Percaya atau tidak, pada galian ini cerita Space Jam 2 sebenarnya masih ‘masuk akal’. Meskipun dimanipulasi sehingga gak tau yang sebenarnya, tapi Dom kentara lebih merasa enjoy bersama Al G. karena di situ dia bisa menjadi dirinya sendiri. Sementara, James, yang terdampar di dunia Looney Tunes dan bersama Bugs Bunny harus mengumpulkan tim Tunes Squad untuk melawan tim penuh kreasi bentukan Dom dan Al G., actually harus bisa menjadi seperti Al G. Tema mempercayai kemampuan dan pilihan orang lain bergulir terus, bahkan ketika pertandingan basket ‘curang’ mereka dimulai. Semuanya diberikan penambat berupa tema tersebut sehingga adegan-adegan dalam film ini tidak hanya menghibur semata, melainkan juga bukan tidak mungkin menghasilkan air mata. Film membuat kekonyolan kartun ala Looney Tunes (and you know betapa konyolnya Looney Tunes) menjadi seimbang dengan konflik yang grounded seperti ini. Anak-anak dan para orangtua yang menonton bisa menangkap pesan-pesan parenting dan bersosial yang dioper oleh film. 

Kita bisa saja meminta orang untuk menjadi sesuatu yang kita mau, atau untuk melakukan sesuatu sesuai dengan cara kita. Dan mereka mungkin akan melakukannya, entah itu karena hormat, atau segan, atau ngerasa gak enak. Or worse, karena takut. Semua itu enggak akan berujung baik kepada mereka sendiri. Bila mereka adalah anak, maka perkembangan si anak ini akan terhambat. Seperti Dom, yang ‘terpaksa’ memprioritaskan his dad’s things ketimbang hobinya. Seperti tim Looney Tunes yang babak belur karena menahan diri, mengikuti basket seperti yang James tahu. Kita seharusnya membiarkan yang lain menjadi siapa, apa yang mereka mau. Lihat apa yang terjadi ketika James akhirnya membiarkan Looney Tunes melakukan apa yang Looney Tunes biasa lakukan.

 

Untuk beberapa part pun, film menerapkan tema tersebut. Mereka membiarkan Lebron James menjadi Lebron James. “Gue bukan aktor, gue pemain basket!” seru karakter James dalam salah satu humor self-aware film ini. Ada usaha untuk meminimalisir screentime James berakting, karena ya walaupun dia punya karisma di dalam lapangan, tapi akting tetap tidak semudah itu. Film menggunakan cara yakni membuat James menjadi tokoh animasi 2D saat berada di dunia Looney Tunes. Kupikir ini bisa berhasil karena memang permainan ekspresi James sebelas duabelas ama Michael Jordan. Tapi ternyata, jadi tokoh kartun bukan jawaban tepat. Karena kini James harus menajamkan voice acting, yang ternyata malah lebih parah daripada akting live-actionnya hahaha.. Deliverynya sangat kikuk, apalagi harus bersanding dengan voice-actor profesional.

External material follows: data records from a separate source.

(** One call with a list of instructions under NEW_THEN_INLINE does what
    two calls do: the first instruction appended under NEW, then the rest
    of the list appended under INLINE; if the first call raises, so does
    the one call, with the same state. *)
Theorem append_new_then_inline (op : Instruction) (ops : list Instruction)
    (mp : option mapping) (w : world) :
  append (OSeq (EInstruction <$> op :: ops)) mp (Some NEW_THEN_INLINE) w
  = (append (OSingle (EInstruction op)) mp (Some NEW);;
     append (OSeq (EInstruction <$> ops)) mp (Some INLINE)) w.
Proof.
  rewrite run_bind, append_single_run, !append_seq_run.
  rewrite fmap_cons, append_prelude_head.
  destruct (append_prelude_instruction_moments op w) as [Hret Hms0].
  destruct (append_prelude [EInstruction op] w) as [[[]|e] w0]; [|done].
  simpl in Hms0. cbn [default from_option id].
  rewrite !update_loop_cons. cbn [update_element update_loop].
  rewrite update_instruction_new_then_inline.
  pose proof (grows_update_element (EInstruction op) NEW
                (Z.of_nat (length (_moments (self w0)))) w0) as Hgrows.
  cbn [update_element] in Hgrows.
  destruct (update_instruction op NEW w0) as [[r|e] w1]; [|done].
  simpl in Hgrows. cbn [mret M_ret].
  assert (_moments (self w1) ≠ []) as Hms1.
  { intros Hnil. destruct Hgrows as [Hsub _ _]. rewrite Hnil in Hsub.
    by apply sublist_nil_r in Hsub. }
  rewrite append_seq_run, append_prelude_with_moments by done.
  cbn [default from_option id].
  by rewrite (update_loop_instructions_index ops INLINE
                (Z.of_nat (length (_moments (self w0))))
                (Z.of_nat (length (_moments (self w1))))).
Qed.

(** * Registering twice *)

Lemma recorded_app bs bs' i k : recorded bs i k → recorded (bs ++ bs') i k.
Proof.
  intros (b & Hb & Hid & Hk). exists b. split; [|done].
  apply elem_of_app. by left.
Qed.

Lemma bound_grows w w' i k p :
  grows w w' →
  bound (_parameter_table (self w)) i k p →
  bound (_parameter_table (self w')) i k p.
Proof.
  intros [_ _ Htable] (bs & Hbs & Hrec).
  destruct (Htable p bs Hbs) as [bs' Hbs'].
  exists (bs ++ bs'). split; [done | by apply recorded_app].
Qed.

Lemma register_noop i k p w :
  bound (_parameter_table (self w)) i k p → register i k p w = (Return (), w).
Proof.
  intros (bs & Hbs & Hrec%check_dup_param_spec_true).
  unfold register. mrun.
  rewrite (proj2 (contains_true _ p)) by by rewrite Hbs.
  rewrite Hbs. simpl. by rewrite Hrec.
Qed.

Lemma register_binds i k p w w1 :
  register i k p w = (Return (), w1) → bound (_parameter_table (self w1)) i k p.
Proof.
  unfold register. mrun.
  set (tbl := _parameter_table (self w)).
  assert (recorded [(i, k)] i k) as Hnew.
  { exists (i, k). split; [by left | done]. }
  destruct (ParameterTable.contains tbl p) eqn:Hc.
  - apply contains_true in Hc as [bs Hbs]. rewrite Hbs. simpl.
    destruct (_check_dup_param_spec bs i k) eqn:Hdup; simpl; intros [= <-].
    + exists bs. split; [done|]. by apply check_dup_param_spec_true.
    + simpl. eexists. split; [apply getitem_setitem_eq|].
      exists (i, k). split; [|done]. apply elem_of_app. right. by left.
  - case_bool_decide; simpl; [done|]. intros [= <-]. simpl.
    eexists. split; [apply getitem_setitem_eq | done].
Qed.

Lemma grows_add_parameters_from i k ps : steps grows (add_parameters_from i k ps).
Proof.
  apply (P_add_parameters_from (λ A, steps grows)); intros;
    first [ apply (@steps_ret grows grows_preorder)
          | apply (@steps_bind grows grows_preorder); assumption
          | apply grows_register ].
Qed.

Lemma add_parameters_from_binds i ps : ∀ k w w1,
  add_parameters_from i k ps w = (Return (), w1) →
  ∀ j p, ps !! j = Some (Symbol p) →
         bound (_parameter_table (self w1)) i (k + j) p.
Proof.
  induction ps as [|[v|p0] ps IH]; intros k w w1 Hrun j p Hj.
  - by rewrite lookup_nil in Hj.
  - destruct j as [|j]; [done|]. simpl in Hj, Hrun.
    rewrite <- Nat.add_succ_comm. by eapply IH.
  - cbn [add_parameters_from] in Hrun. rewrite run_bind in Hrun.
    destruct (register i k p0 w) as [[[]|e] w'] eqn:Hreg; [|done].
    destruct j as [|j]; simpl in Hj.
    + injection Hj as <-. rewrite Nat.add_0_r.
      apply (bound_grows w' w1).
      * pose proof (grows_add_parameters_from i (S k) ps w') as Hg.
        by rewrite Hrun in Hg.
      * by eapply register_binds.
    + rewrite <- Nat.add_succ_comm. by eapply IH.
Qed.

Lemma add_parameters_from_noop i ps : ∀ k w,
  (∀ j p, ps !! j = Some (Symbol p) →
          bound (_parameter_table (self w)) i (k + j) p) →
  add_parameters_from i k ps w = (Return (), w).
Proof.
  induction ps as [|[v|p0] ps IH]; intros k w Hbound; [done|..];
    cbn [add_parameters_from].
  - apply IH. intros j p Hj. rewrite Nat.add_succ_comm. by apply (Hbound (S j)).
  - rewrite run_bind, register_noop.
    + apply IH. intros j p Hj. rewrite Nat.add_succ_comm. by apply (Hbound (S j)).
    + specialize (Hbound 0 p0 eq_refl). by rewrite Nat.add_0_r in Hbound.
Qed.

(** Once the parameters of an instruction are registered, registering
    them again changes nothing and raises nothing, at once or in any
    later state that only grew: the same instruction object appended
    again adds no binding. *)
Theorem add_parameters_idempotent (instruction : Instruction)
    (w w1 w2 : world) :
  _add_parameters instruction w = (Return (), w1) →
  grows w1 w2 →
  _add_parameters instruction w2 = (Return (), w2).
Proof.
  intros Hrun Hgrows. apply add_parameters_from_noop.
  intros j p Hj. apply (bound_grows w1 w2 _ _ _ Hgrows).
  by apply (add_parameters_from_binds instruction _ 0 w w1 Hrun).
Qed.

Lemma add_parameters_idempotent_witness :
  let theta := {| param_id := 7; param_name := "theta" |} in
  let D := {| instr_id := 1;
              gate := {| gate_name := "U2"; params := [Number 3; Symbol theta] |};
              qubits := [0%Z] |} in
  let w1 := (_add_parameters D (fresh 2 EARLIEST)).2 in
  _parameter_table (self w1) = [(theta, [(D, 1)])] ∧
  _add_parameters D w1 = (Return (), w1).
Proof.
  intros theta D w1. split; [reflexivity|].
  assert (grows w1 w1) as Hrefl by reflexivity.
  exact (add_parameters_idempotent D (fresh 2 EARLIEST) w1 w1 eq_refl Hrefl).
Defined.

(** * Every method, from what is done with one element *)

Section methods_by_element.
Context (P : ∀ A, M A → Prop).
Hypothesis P_ret : ∀ A (a : A), P A (mret a).
Hypothesis P_raise : ∀ A e, P A (raise e).
Hypothesis P_bind : ∀ A B (m : M A) (f : A → M B),
  P A m → (∀ a, P B (f a)) → P B (m ≫= f).
Hypothesis P_get_moments : P _ get_moments.
Hypothesis P_get_num_qubits : P _ get_num_qubits.
Hypothesis P_get_update_rule : P _ get_update_rule.
Hypothesis P_deref : ∀ l, P _ (deref l).
Hypothesis P_create_empty_moment : P _ (_create_new_moment None).
Hypothesis P_update_instruction : ∀ op rule, P _ (update_instruction op rule).
Hypothesis P_update_moment : ∀ l index, P _ (update_moment l index).

Ltac estep :=
  lazymatch goal with
  | |- P _ (_ ≫= _) => apply P_bind; [|intros ?]
  | |- P _ (mret _) => apply P_ret
  | |- P _ (raise _) => apply P_raise
  | |- P _ (lift ?r) => destruct r; [apply P_raise | apply P_ret]
  | |- P _ (deref _) => apply P_deref
  | |- P _ get_moments => apply P_get_moments
  | |- P _ get_num_qubits => apply P_get_num_qubits
  | |- P _ get_update_rule => apply P_get_update_rule
  | |- P _ (_create_new_moment None) => apply P_create_empty_moment
  | |- P _ (update_instruction _ _) => apply P_update_instruction
  | |- P _ (update_moment _ _) => apply P_update_moment
  | |- P _ (if ?b then _ else _) => destruct b
  | |- P _ (match ?x with _ => _ end) => destruct x
  end.

Lemma E_append_moment l : P _ (append_moment l).
Proof. unfold append_moment. repeat estep. Qed.

Lemma E_append_circuit_from ms : P _ (append_circuit_from ms).
Proof.
  induction ms as [|l ms IH]; simpl; [estep|].
  repeat first [ apply E_append_moment | apply IH | estep ].
Qed.

Lemma E_update_element e rule index : P _ (update_element e rule index).
Proof.
  destruct e; simpl; repeat first [ apply E_append_circuit_from | estep ].
Qed.

Lemma E_update_loop es rule index : P _ (update_loop es rule index).
Proof.
  revert rule. induction es as [|e es IH]; intros rule; simpl; [estep|].
  estep; [apply E_update_element | apply IH].
Qed.

Lemma E_append operation mp rule : P _ (append operation mp rule).
Proof.
  destruct operation; simpl;
    unfold append_iterable, append_prelude, append_unindexed,
      append_prelude_first, _update;
    repeat first [ apply E_update_loop | estep ].
Qed.

Lemma E_run_calls cs : P _ (run_calls cs).
Proof.
  induction cs as [|[[operation mp] rule] cs IH]; simpl; [estep|].
  estep; [apply E_append | apply IH].
Qed.

End methods_by_element.

(** * Instructions stay within range *)

#[local] Instance keeps_in_range_preorder : PreOrder keeps_in_range.
Proof.
  split; [by intros w|].
  intros w1 w2 w3 [Hn12 H12] [Hn23 H23]. split; [congruence | tauto].
Qed.

Lemma forallb_snoc {A} (f : A → bool) xs x :
  forallb f xs = true → f x = true → forallb f (xs ++ [x]) = true.
Proof. intros Hxs Hx. rewrite forallb_app. simpl. by rewrite Hxs, Hx. Qed.

Lemma moment_append_in_range l op w :
  instruction_in_range (num_qubits (self w)) op = true →
  l ∈ _moments (self w) →
  keeps_in_range w (moment_append l op w).2 ∧
  _moments (self (moment_append l op w).2) = _moments (self w).
Proof.
  intros Hop Hl. unfold moment_append, Moment.append. mrun.
  destruct (Moment.appendable (moment_at (heap w) l) op); mrun; [|done].
  split; [|done]. split; [done|]. intros Hw l' Hl'. simpl in *.
  destruct (decide (l' = l)) as [->|Hne].
  - destruct (decide (l < length (heap w))) as [Hlt|Hge].
    + rewrite moment_at_insert_eq by done. apply forallb_snoc; [by apply Hw|done].
    + rewrite list_insert_ge by lia. by apply Hw.
  - rewrite moment_at_insert_ne by done. by apply Hw.
Qed.

Lemma create_new_moment_in_range o w :
  (∀ op, o = Some op → instruction_in_range (num_qubits (self w)) op = true) →
  keeps_in_range w (_create_new_moment o w).2.
Proof.
  intros Ho. unfold _create_new_moment. mrun. split; [done|].
  intros Hw l Hl. simpl in *.
  apply elem_of_app in Hl as [Hl| ->%list_elem_of_singleton].
  - specialize (Hw l Hl). unfold moment_at in *.
    destruct (decide (l < length (heap w))) as [Hlt|Hge].
    + by rewrite lookup_app_l.
    + rewrite lookup_app_r by lia.
      destruct (l - length (heap w)) as [|n]; simpl; [|by destruct n].
      destruct o as [op|]; simpl; [|done]. by rewrite Ho.
  - unfold moment_at. rewrite lookup_app_r, Nat.sub_diag by done. simpl.
    destruct o as [op|]; simpl; [|done]. by rewrite Ho.
Qed.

Maka film pun ‘mengembalikannya’ menjadi manusia saat bertanding di dunia game bikinan Dom dan Al G. Sebagai bonus untuk kita, saat bertanding, film membuat para kartun Looney Tunes menjadi animasi 3D tanpa meninggalkan kekonyolan khas mereka nanti. Untuk aku yang waktu kecil melihat Bugs Bunny, Daffy Duck, Tweety dan teman-teman, ini jelas adalah upgrade yang menyenangkan. Senang saja melihat tokoh-tokoh kartun yang jadi teman bermain dahulu diremajakan tanpa mengurangi ruh mereka. Aksi-aksi ‘basket’ ini pun pada dasarnya lebih seru daripada film pertama. Film menggunakan lebih banyak arsenal kartun dan nostalgia kita terhadapnya. Tepuk tanganku justru paling kenceng saat adegan Porky Pig ngerap. It was stupid, but hey, ini Looney Tunes!!

Space-space-jam-a-new-legacy-clip-features-porky-pig-rapping
Nominee Best Musical Performance untuk next My Dirt Sheet Awards!

 

Jika saja film ini stick to what they are. Jika saja film ini tetap bermain-main di nostalgia Looney Tunes saja, di humor-humor self-reference Lebron James saja, di cerita grounded ayah-anak sebagai fokus. Jika saja film enggak concern ke sekuel harus bigger…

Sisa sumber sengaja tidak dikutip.